You should see a value that looks something like the following (though yours may well be shorter, mine is extra long because I use MacPorts to install Linux command line tools onto my Mac):

The value of PATH is a : delimited ordered list of folders.

Each time you enter a command that is not a builtin, what BASH does is search each of the folders listed in PATH in order until it finds an executable file with the name you entered. The order is important, if two folders in your path contain files with the same names, it’s the files in the folders nearest the front of the list that will get executed.

Aside: notice that the folder . is not in the standard PATH on Unix or Linux. This means that executable files in the present working directory are not searched. This is different to Windows/DOS where . is included in the standard path.
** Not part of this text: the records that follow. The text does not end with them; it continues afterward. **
Lemma consistent_step w e : consistent w → fromUI w e → consistent (step w e).
Proof.
  intros (Hkeys & Hact & Hpend) Hui.
  destruct e as [now date|id|a text lang k|ticket outcome k].
  - split; [|split].
    + intros c. cbn [step ui]. unfold handleNewChat.
      cbn [messages chats setMessages setActiveChatId setChats prependChat].
      rewrite is_Some_insert_sequence, Hkeys.
      change (c = Js.toString now ∨ c ∈ Chat.id <$> chats (ui w) ↔
              c ∈ Js.toString now :: (Chat.id <$> chats (ui w))).
      by rewrite elem_of_cons.
    + intros a [= <-]. apply list_elem_of_here.
    + intros t p Hin. simpl. apply list_elem_of_further. by eapply Hpend.
  - split; [done|]. split; [|done]. by intros a [= <-].
  - set (c0 := targetChat a k).
    assert (Chat.id <$> chats (ui (step w (Send a text lang k))) =
            if Js.truthy_opt a then Chat.id <$> chats (ui w)
            else c0 :: (Chat.id <$> chats (ui w))) as Hids.
    { cbn [step ui fst]. rewrite begin_chats, updateChatSummary_ids.
      destruct (Js.truthy_opt a) eqn:Ha; [done|].
      rewrite fmap_cons. subst c0. by rewrite targetChat_creating. }
    assert (c0 ∈ Chat.id <$> chats (ui (step w (Send a text lang k)))) as Hc0.
    { rewrite Hids. destruct (Js.truthy_opt a) eqn:Ha; [|apply list_elem_of_here].
      subst c0. unfold targetChat. destruct a as [x|]; [|done].
      simpl in Ha. rewrite Ha. exact Hui. }
    assert (∀ c, c ∈ Chat.id <$> chats (ui w) →
                 c ∈ Chat.id <$> chats (ui (step w (Send a text lang k)))) as Hmono.
    { intros c Hc. rewrite Hids. destruct (Js.truthy_opt a); [done|].
      by apply list_elem_of_further. }
    split; [|split].
    + intros c. cbn [step ui fst]. rewrite begin_messages. fold c0.
      rewrite is_Some_appendMessage.
      assert (is_Some ((if Js.truthy_opt a
                        then appendMessage c0
                               (userMessage (now_user k) text (date_user k))
                               (messages (ui w))
                        else seedMessages c0
                               (userMessage (now_user k) text (date_user k))
                               (messages (ui w))) !! c)
              ↔ c = c0 ∨ is_Some (messages (ui w) !! c)) as ->.
      { destruct (Js.truthy_opt a); [apply is_Some_appendMessage|].
        apply is_Some_insert_sequence. }
      rewrite Hkeys. split.
      * intros [->|[->|Hc]]; auto.
      * intros Hc. change (c ∈ Chat.id <$> chats (ui (step w (Send a text lang k))))
          in Hc. rewrite Hids in Hc. destruct (Js.truthy_opt a); [auto|].
        apply elem_of_cons in Hc as [->|Hc]; auto.
    + intros x Hx. cbn [step ui fst] in Hx. rewrite begin_activeChatId in Hx.
      destruct (Js.truthy_opt a).
      * by apply Hmono, Hact.
      * injection Hx as <-. exact Hc0.
    + intros t p Hin. cbn [step suspended] in Hin.
      apply elem_of_app in Hin as [Hin|Hin].
      * by eapply Hmono, Hpend.
      * apply list_elem_of_singleton in Hin as [= -> ->].
        rewrite begin_pending. exact Hc0.
  - destruct (take ticket (suspended w)) as [[p rest]|] eqn:Ht;
      [|by rewrite step_Settle_None].
    destruct (take_Some _ _ _ _ Ht) as (l1 & l2 & Hl & -> & _).
    assert (chatId p ∈ Chat.id <$> chats (ui w)) as Hp.
    { apply (Hpend ticket). rewrite Hl, elem_of_app, elem_of_cons. auto. }
    split; [|split].
    + intros c. rewrite step_Settle_chat_ids. cbn [step]. rewrite Ht. cbn [ui].
      rewrite resume_keys, Hkeys. split; [|auto].
      intros [[-> _]|?]; done.
    + intros a. rewrite step_Settle_chat_ids, step_Settle_activeChatId. apply Hact.
    + intros t q Hin. rewrite step_Settle_chat_ids. apply (Hpend t).
      cbn [step] in Hin. rewrite Ht in Hin. cbn [suspended] in Hin.
      rewrite Hl, elem_of_app, elem_of_cons. apply elem_of_app in Hin. tauto.
Qed.

Lemma consistent_exec es : ∀ w,
  consistent w → uiTrace w es → consistent (exec w es).
Proof.
  induction es as [|e es IH]; intros w Hw Hes; [done|].
  destruct Hes as [He Hes]. apply IH; [|done]. by apply consistent_step.
Qed.

(** X9.  In a session driven by the user interface (selections pick an
    entry of the sidebar, the closure of a send holds no chat or a chat of
    the collection), the keys of the conversation map are exactly the ids
    of the chats of the collection, and the active chat and the chat of
    every suspended send are chats of the collection. *)
Theorem chats_and_sequences_agree (es : list Event) :
  uiTrace start es →
  let w := exec start es in
  (∀ c, is_Some (messages (ui w) !! c) ↔ c ∈ Chat.id <$> chats (ui w)) ∧
  (∀ a, activeChatId (ui w) = Some a → a ∈ Chat.id <$> chats (ui w)) ∧
  (∀ t p, (t, p) ∈ suspended w → chatId p ∈ Chat.id <$> chats (ui w)).
Proof.
  intros Hes w. exact (consistent_exec es start consistent_start Hes).
Qed.

Lemma chats_and_sequences_agree_witness :
  let clock t := {| now_chat := t; date_chat := t; now_user := t;
                    date_user := t; date_summary := t;
                    now_loading := t; date_loading := t |} in
  let es := [ Send None "a" "auto" (clock 1000);
              NewChat 2000 2000;
              SelectChat "1000";
              Send (Some "1000") "b" "auto" (clock 3000) ] in
  is_Some (messages (ui (exec start es)) !! "2000") ∧
  chatId <$> (suspended (exec start es)).*2 = ["1000"; "1000"].
Proof.
  intros clock es.
  assert (uiTrace start es) as Hes.
  { vm_compute. repeat split; apply list_elem_of_In; simpl; tauto. }
  split; [|reflexivity].
  apply (proj1 (chats_and_sequences_agree es Hes)).
  vm_compute. apply list_elem_of_here.
Defined.

End consistency.

(** ** The loading indicator and the placeholders *)

Section indicator.
Import App Session.
Implicit Types (w : World) (c : string) (e : Event).

Lemma indicator_step w e :
  (∀ c, loadingChatId (ui w) = Some c → ∃ t p, (t, p) ∈ suspended w ∧ chatId p = c) →
  ∀ c, loadingChatId (ui (step w e)) = Some c →
       ∃ t p, (t, p) ∈ suspended (step w e) ∧ chatId p = c.
Proof.
  intros Hw c. destruct e as [now date|id|a text lang k|ticket outcome k].
  - apply Hw.
  - apply Hw.
  - cbn [step ui suspended fst snd]. rewrite begin_loadingChatId.
    intros [= <-]. eexists _, _. split.
    + apply elem_of_app. right. apply list_elem_of_here.
    + by rewrite begin_pending.
  - cbn [step]. destruct (take ticket (suspended w)) as [[p rest]|]; [|apply Hw].
    cbn [ui]. by rewrite resume_loadingChatId.
Qed.

Lemma indicator_exec es : ∀ w,
  (∀ c, loadingChatId (ui w) = Some c → ∃ t p, (t, p) ∈ suspended w ∧ chatId p = c) →
  ∀ c, loadingChatId (ui (exec w es)) = Some c →
       ∃ t p, (t, p) ∈ suspended (exec w es) ∧ chatId p = c.
Proof.
  induction es as [|e es IH]; intros w Hw; [done|].
  apply (IH (step w e)), indicator_step, Hw.
Qed.

(** X10.  In every state reached from the start, when the loading
    indicator names a chat, a send is suspended on that chat; so when the
    chat area is told that the active chat is loading, a send on the
    active chat is awaiting its reply. *)
Theorem indicator_names_a_waiting_chat (es : list Event) (c : string) :
  let w := exec start es in
  (loadingChatId (ui w) = Some c → suspendedOn c w ≠ []) ∧
  (activeChatId (ui w) = Some c → isLoadingProp (ui w) = true →
   suspendedOn c w ≠ []).
Proof.
  intros w.
  assert (∀ c, loadingChatId (ui w) = Some c →
               ∃ t p, (t, p) ∈ suspended w ∧ chatId p = c) as Hinv.
  { subst w. apply indicator_exec. done. }
  assert (∀ c, loadingChatId (ui w) = Some c → suspendedOn c w ≠ []) as Hsusp.
  { intros c' Hc'. destruct (Hinv c' Hc') as (t & p & Hin & Hp).
    intros Hnil.
    assert (p ∈ suspendedOn c' w) as Hp'.
    { apply list_elem_of_filter. split; [done|].
      by apply (list_elem_of_fmap_2 snd) in Hin. }
    rewrite Hnil in Hp'. by apply elem_of_nil in Hp'. }
  split; [apply Hsusp|].
  intros Hact Hload. apply Hsusp.
  unfold isLoadingProp in Hload. apply bool_decide_eq_true in Hload. congruence.
Qed.
(** Visiting a whole generation: the loop pops the nodes of [q1] one by
    one, appending their entries to the result and their children behind
    what was already pending. *)
Lemma anchura_bucle_generacion q1 :
  forall pend res n v,
    Forall (fun c => es_nodo c = true) q1 ->
    anchura_bucle n (pend ++ hijos_de q1) (res ++ raices q1) = Some v ->
    anchura_bucle (length q1 + n) (q1 ++ pend) res = Some v.
Proof.
  induction q1 as [|nodo q1 IH]; intros pend res n v Hq H.
  - cbn in *. now rewrite !app_nil_r in H.
  - inversion Hq as [|? ? Hnodo Hq']; subst.
    destruct nodo as [|o l r h]; [discriminate|].
    cbn [length Nat.add app anchura_bucle]. cbv zeta.
    rewrite (encolar_app l), (encolar_app r), <- !app_assoc.
    apply (IH (pend ++ encolar l [] ++ encolar r []) (res ++ [o]) n v Hq').
    cbn [hijos_de raices flat_map nivel] in H.
    fold (hijos_de q1) in H. fold (raices q1) in H.
    rewrite (encolar_app r (encolar l [])) in H.
    rewrite <- !app_assoc in *. exact H.
Qed.

Lemma hijos_de_nodos cola : Forall (fun c => es_nodo c = true) (hijos_de cola).
Proof.
  induction cola as [|nodo cola IH]; [constructor|].
  cbn [hijos_de flat_map]. apply Forall_app. split; [|exact IH].
  destruct nodo as [|o l r h]; [constructor|].
  apply encolar_nodos, encolar_nodos. constructor.
Qed.

Lemma hijos_de_tamano k cola :
  Forall (fun c => (tamano c <= S k)%nat) cola ->
  Forall (fun c => (tamano c <= k)%nat) (hijos_de cola).
Proof.
  induction 1 as [|nodo cola Hn _ IH]; [constructor|].
  cbn [hijos_de flat_map]. apply Forall_app. split; [|exact IH].
  destruct nodo as [|o l r h]; [constructor|].
  cbn [tamano] in Hn. unfold encolar.
  destruct (es_nodo l), (es_nodo r); cbn [app];
    repeat constructor; lia.
Qed.

Lemma nivel_siguiente d cola :
  flat_map (nivel (S d)) cola = flat_map (nivel d) (hijos_de cola).
Proof.
  induction cola as [|nodo cola IH]; [reflexivity|].
  cbn [flat_map hijos_de]. fold (hijos_de cola).
  rewrite flat_map_app, IH. f_equal.
  destruct nodo as [|o l r h]; [reflexivity|].
  cbn [nivel]. unfold encolar.
  destruct l, r; cbn [es_nodo app flat_map nivel];
    rewrite ?app_nil_r; reflexivity.
Qed.

Lemma flat_map_seq_siguiente (f : nat -> list Obstaculo.t) k :
  flat_map f (seq 0 (S k)) = f O ++ flat_map (fun d => f (S d)) (seq 0 k).
Proof.
  cbn [seq flat_map]. f_equal.
  rewrite <- seq_shift. generalize (seq 0 k) as ds.
  induction ds as [|d ds IH]; cbn [map flat_map]; [reflexivity|].
  now rewrite IH.
Qed.
(** * Chat backend (src/main.py): a shallow embedding and its properties

    The FastAPI handlers of [main.py] are embedded as functions over an
    explicit image of the SQLite file [chat_app.db].  Each handler opens its
    own connection, so a handler is a function from the database on disk to
    what the handler returns or raises and the database it leaves on disk.

    Modelling conventions.
    - Python [int] is [Z].  The [sqlite3] binding hands an [int] to SQLite
      only when it fits a signed 64-bit INTEGER; otherwise
      [cursor.execute] raises [OverflowError].
    - Python [str] is the [string] of its UTF-8 bytes, which is what
      SQLite stores and compares; a [str] without UTF-8 encoding (a lone
      surrogate) is not a value of this type.
    - A table is the list of its rows in rowid order (the order of a table
      scan) together with its [sqlite_sequence] counter (AUTOINCREMENT).
      An AUTOINCREMENT table whose ids have reached 2^63-1 refuses further
      rows ([OperationalError], "database or disk is full").
    - An exception that leaves a handler is answered by the framework with
      HTTP 500 and no JSON body.
    - A connection carries a working copy of the database; [commit] makes
      the working copy the committed image, and a connection that is closed
      or dropped leaves the committed image on disk.
    - [ORDER BY] is SQLite's sorter: a stable sort of the scanned rows.
    - Handlers run one at a time; interleavings of concurrent requests are
      outside this model.
    - The push provider ([firebase_admin.messaging.send]) and SHA-256 are
      library code: they are parameters of the development. *)

From Stdlib Require Import ZArith List String Ascii Bool Lia.
From Stdlib Require Import Sorted Permutation OrderedTypeEx.
Import ListNotations.
Open Scope string_scope.
Open Scope list_scope.
Open Scope Z_scope.

(** ** Response bodies *)

#[local] Set Warnings "-register-all".

(** JSON values, as far as the handlers build them.  A Python [dict] keeps
    its keys in insertion order, hence the association list. *)
Inductive json : Type :=
| JNull
| JInt (n : Z)
| JStr (s : string)
| JList (items : list json)
| JObj (fields : list (string * json)).

(** [unified_response(status, msg, data=None)] *)
Definition unified_response (status : Z) (msg : string) (data : json) : json :=
  JObj [("status", JInt status); ("msg", JStr msg); ("data", data)].


Definition envelope_status (j : json) : option Z :=
  match j with
  | JObj (("status", JInt status) :: _) => Some status
  | _ => None
  end.

(** ** Exceptions *)

(** The exceptions that the [sqlite3] calls of the handlers can raise. *)
Inductive exception :=
| OverflowError     (* Python int too large to convert to SQLite INTEGER *)
| OperationalError. (* database or disk is full *)

(** What a computation does: it returns a value or raises.  For a handler,
    [Returns body] is the JSON body sent to the client and [Raises e] an
    uncaught exception, answered with HTTP 500 and no envelope. *)
Inductive raising (A : Type) :=
| Returns (a : A)
| Raises (e : exception).
Arguments Returns {A} a.
Arguments Raises {A} e.

(** The envelope status of what a handler answers, if it answers one. *)
Definition reply_status (r : raising json) : option Z :=
  match r with
  | Returns body => envelope_status body
  | Raises _ => None
  end.

(** ** Request models (pydantic) *)

Record UserModel := { username : string; password : string }.
Record PushTokenModel := { user_id : Z; token : string }.
Record MessageModel :=
  { sender_id : Z; sender_name : string; message : string; room_id : Z }.

(** ** The database *)

Record chat_rooms_row := { chat_rooms_id : Z; chat_rooms_name : string }.

Record users_row :=
  { users_id : Z; users_username : string; users_password : string }.

Record push_tokens_row :=
  { push_tokens_id : Z; push_tokens_user_id : Z; push_tokens_token : string }.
Not including . in the path is a security feature, it stops malicious versions of common commands dropped into folders being inadvertently executed.

You can of course still run executable files in the present working directory on Unix/Linux, but you need to be explicit about it by pre-fixing the command with ./, e.g.:

The which command can be used to show you which file will be executed when you use a given command, e.g.

Asside: the location of common commands on the file system may seem random at first, but there is a logic to it.

Firstly, command regular users can run are usually in folders ending in bin (short for binary), while commands which require root/admin privileges are usually in folders ending in sbin.

Secondly, there is a hierarchy of importance:

  1. Core OS commands will be in /bin and /sbin. E.g. /bin/ls & /bin/bash, and /sbin/mount
  2. Commands that are supported as part of the OS, but not considered core are one step down the hierarchy in /usr/bin and /usr/bin. E.g. /usr/bin/man& /usr/bin/perl, and /usr/sbin/automount
  3. Finally, third-party commands tend to show up in two distinct sets of locations, /usr/local/bin and /usr/local/sbin and/or /opt/local/bin and /opt/local/sbin. E.g. MacPorts installs all it’s binaries in /opt/local/..., so when I install Image Magick via MacPorts the convert binary is installed to /opt/local/bin/convert.

Something people often find confusing is that many of the builtin commands are actually executable files, as can be demonstrated with which (which is itself a builtin):

What makes these commands special is that BASH does not use PATH to figure out where they are, it maps to them directly, so, even if you delete your PATH, the builtins will continue to work.

In fact, lets do just that (in a safe way that won’t do any harm to your computer)!

We have now blanked the PATH environment variable in our command shell – note that we have ONLY altered the copy of PATH stored in this one command shell – all other command shells, including any new ones opened in the future, are totally unaffected by this change.

But we can’t do things like:

It’s not that the executable files have gone, or no longer work, it’s that our instance of BASH has lost the ability to find them because it’s PATH is blank. We can still run the executables by using their full paths, e.g.:

Before we continue, lets restore our PATH to its normal value by closing this command shell and opening a new one.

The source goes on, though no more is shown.